L’ancien ministre de l’Economie esquisse quelques idées pour l’élection présidentielle.
Lors de son meeting à Strasbourg mardi dernier, Emmanuel Macron a finalement donné des pistes pour une éventuelle candidature à l’élection présidentielle. L’ancien ministre de l’Economie et des Finances joue sur le suspense. Pour un programme plus défini, il faudra attendre encore quelques temps.
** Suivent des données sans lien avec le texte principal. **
(** C14: what [copyout] stored is what [copyin] fetches. *)
Theorem copyin_copyout s R T root va src s' : uspace s R T root -> 0 <= va < 2 ^ 64 ->
  copyout root va src s = Done 0 s' -> copyin root va (Z.of_nat (length src)) s' = Done (0, src) s'.
Proof.
  intros HU Hva E. destruct (copyout_ok root src va s R T HU Hva) as [[msg E2]|(r & s1 & R1 & T1 & E1 & HU1 & _ & _ & _ & Hin & _)]; [congruence|].
  rewrite E in E1. injection E1 as <- <-. pose proof (copyin_ok s' R1 T1 root va (Z.of_nat (length src)) HU1 Hva ltac:(lia)) as Ec.
  cbv zeta in Ec. rewrite Nat2Z.id in Ec. assert (Eg : uprefix (uread s' T1) (length src) va = src).
  { rewrite (uprefix_all _ _ _ (of_list src)).
    - rewrite <- (to_of_list src) at 3. unfold to_list. apply list_fmap_ext. intros i x _. by rewrite Z.add_0_l.
    - intros i Hi. rewrite Hin by lia. do 2 f_equal. lia. }
  by rewrite Ec, Eg, Z.eqb_refl.
Qed.

(** C19: [copyin] never changes memory; it returns exactly the bytes the user
    reads from the source up to the first unmapped one, and 0 if and only if
    that is all it was asked for. *)
Theorem copyin_correct s R T root srcva len : uspace s R T root -> 0 <= srcva < 2 ^ 64 -> 0 <= len ->
  exists r bs, copyin root srcva len s = Done (r, bs) s /\ (r = 0 \/ r = -1) /\
    (r = 0 <-> forall v, srcva <= v < srcva + len -> is_Some (uread s T v)) /\
    (forall i b, bs !! i = Some b -> uread s T (srcva + Z.of_nat i) = Some b) /\
    Z.of_nat (length bs) <= len /\ (r = 0 -> Z.of_nat (length bs) = len) /\
    (r = -1 -> uread s T (srcva + Z.of_nat (length bs)) = None).
Proof.
  intros HU Hsrc Hlen. rewrite (copyin_ok s R T root srcva len HU Hsrc Hlen). set (f := uread s T).
  assert (Hp : forall n va, let g := uprefix f n va in (length g <= n)%nat /\
    (forall i b, g !! i = Some b -> f (va + Z.of_nat i) = Some b) /\ ((length g < n)%nat -> f (va + Z.of_nat (length g)) = None)).
  { induction n as [|n IH]; intros va; cbn [uprefix]; cbv zeta; [cbn [length]; split; [lia|split; [done|lia]]|].
    destruct (f va) as [b|] eqn:Eb; [|cbn [length]; split; [lia|split; [done|]]; intros _; by rewrite Z.add_0_r].
    destruct (IH (va + 1)) as (H1 & H2 & H3). cbn [length]. split; [lia|]. split.
    - intros [|i] x Hx; [rewrite Z.add_0_r; cbn in Hx; congruence|]. apply H2 in Hx. by replace (va + Z.of_nat (S i)) with (va + 1 + Z.of_nat i) by lia.
    - intros Hl. replace (va + Z.of_nat (S (length (uprefix f n (va + 1))))) with (va + 1 + Z.of_nat (length (uprefix f n (va + 1)))) by lia. apply H3. lia. }
  destruct (Hp (Z.to_nat len) srcva) as (H1 & H2 & H3). cbv zeta in *. set (g := uprefix f (Z.to_nat len) srcva) in *.
  do 2 eexists. split; [reflexivity|]. destruct (Z.of_nat (length g) =? len) eqn:El; bool_hyps.
  - split; [by left|]. split; [|split; [done|split; [lia|split; [done|lia]]]]. split; [|done]. intros _ v Hv.
    destruct (lookup_lt_is_Some_2 g (Z.to_nat (v - srcva))) as [x Hx]; [lia|]. exists x. apply H2 in Hx. rewrite <- Hx. f_equal. lia.
  - split; [by right|]. assert (Hn : f (srcva + Z.of_nat (length g)) = None) by (apply H3; lia).
    split; [|split; [done|split; [lia|split; [lia|done]]]]. split; [lia|]. intros Hall.
    destruct (Hall (srcva + Z.of_nat (length g)) ltac:(lia)) as [x Hx]. fold f in Hx. rewrite Hn in Hx. discriminate.
Qed.

End Props.

(** ** Witnesses *)

Definition is_panic {S A} (o : outcome S A) : bool := match o with Panic _ => true | _ => false end.
Lemma not_panic {S A} (o : outcome S A) msg : is_panic o = false -> o <> Panic msg.
Proof. by intros E ->. Qed.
En effet, le fondateur du mouvement « En marche ! » déclare vouloir comprendre les nécessités d’une « France qui subit » avant d’esquisser un programme, afin que celui-ci corresponde véritablement aux besoins des citoyens. Macron a déclaré que son meeting, premier de trois déplacements prévus dans les semaines à venir, était plus une réaction au « malaise démocratique » qu’une véritable déclaration de candidature. Selon l’ex-ministre, les citoyens n’ont plus confiance dans les institutions de la République, représentatives d’une démocratie perçue comme inefficace et décrédibilisée.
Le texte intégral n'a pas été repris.